> _WORK INSTRUCTIONS_: After locating the line with "split; [reflexivity|]. split;", reproduce that line and every one following it exactly, up to the end of the entries.

++++ INPUT DATA

(** X18.  [save_commit_diffs] writes, in the order of the records, the
    complete diff of each record that is within the line ceiling, within
    the file ceiling or without changed files, and has a non-empty SHA and
    repository name, one file per such record under [<sha>.diff] in the
    commits directory; it writes nothing for the others and creates no
    directory. *)
Theorem save_commit_diffs_writes (self : DiffGenerator) (records : list CommitRecord) :
  save_commit_diffs self records
  = map (diff_file self) (filter (within_limits self) records)
  /\ (List.length (save_commit_diffs self records) <= List.length records)%nat
  /\ forall path content,
       In (WriteFile path content) (save_commit_diffs self records) ->
       exists record,
         In record records
         /\ path = path_join (files_dir self) (Commit.sha (commit record) ++ ".diff")
         /\ content = flat_map diff_of_file (Commit.files (commit record))
         /\ (changed_lines record <= limit_lines_changed self)%Z
         /\ Commit.sha (commit record) <> "".
Proof.
  assert (Heq : save_commit_diffs self records
                = map (diff_file self) (filter (within_limits self) records)).
  { unfold save_commit_diffs. induction records as [|r records IH]; simpl; [reflexivity|].
    rewrite IH, save_commit_diff_within. destruct (within_limits self r); reflexivity. }
  split; [exact Heq|]. split.
  - rewrite Heq, length_map. apply filter_length_le.
  - intros path content Hin. rewrite Heq in Hin.
    apply in_map_iff in Hin as (record & Hfile & Hin).
    apply filter_In in Hin as [Hin Hok]. exists record. split; [exact Hin|].
    unfold diff_file in Hfile. injection Hfile as <- <-.
    split; [reflexivity|]. split; [reflexivity|].
    unfold within_limits in Hok.
    apply andb_prop in Hok as [Hok Hsha]. apply andb_prop in Hok as [Hok _].
    apply andb_prop in Hok as [Hlines _]. split; [now apply Z.leb_le|].
    unfold PyStr.truthy in Hsha. now apply negb_true_iff, String.eqb_neq in Hsha.
Qed.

++++++++

> _EXPECTED ANSWER_:
    split; [reflexivity|]. split; [reflexivity|].
    unfold within_limits in Hok.
    apply andb_prop in Hok as [Hok Hsha]. apply andb_prop in Hok as [Hok _].
    apply andb_prop in Hok as [Hlines _]. split; [now apply Z.leb_le|].
    unfold PyStr.truthy in Hsha. now apply negb_true_iff, String.eqb_neq in Hsha.
Qed.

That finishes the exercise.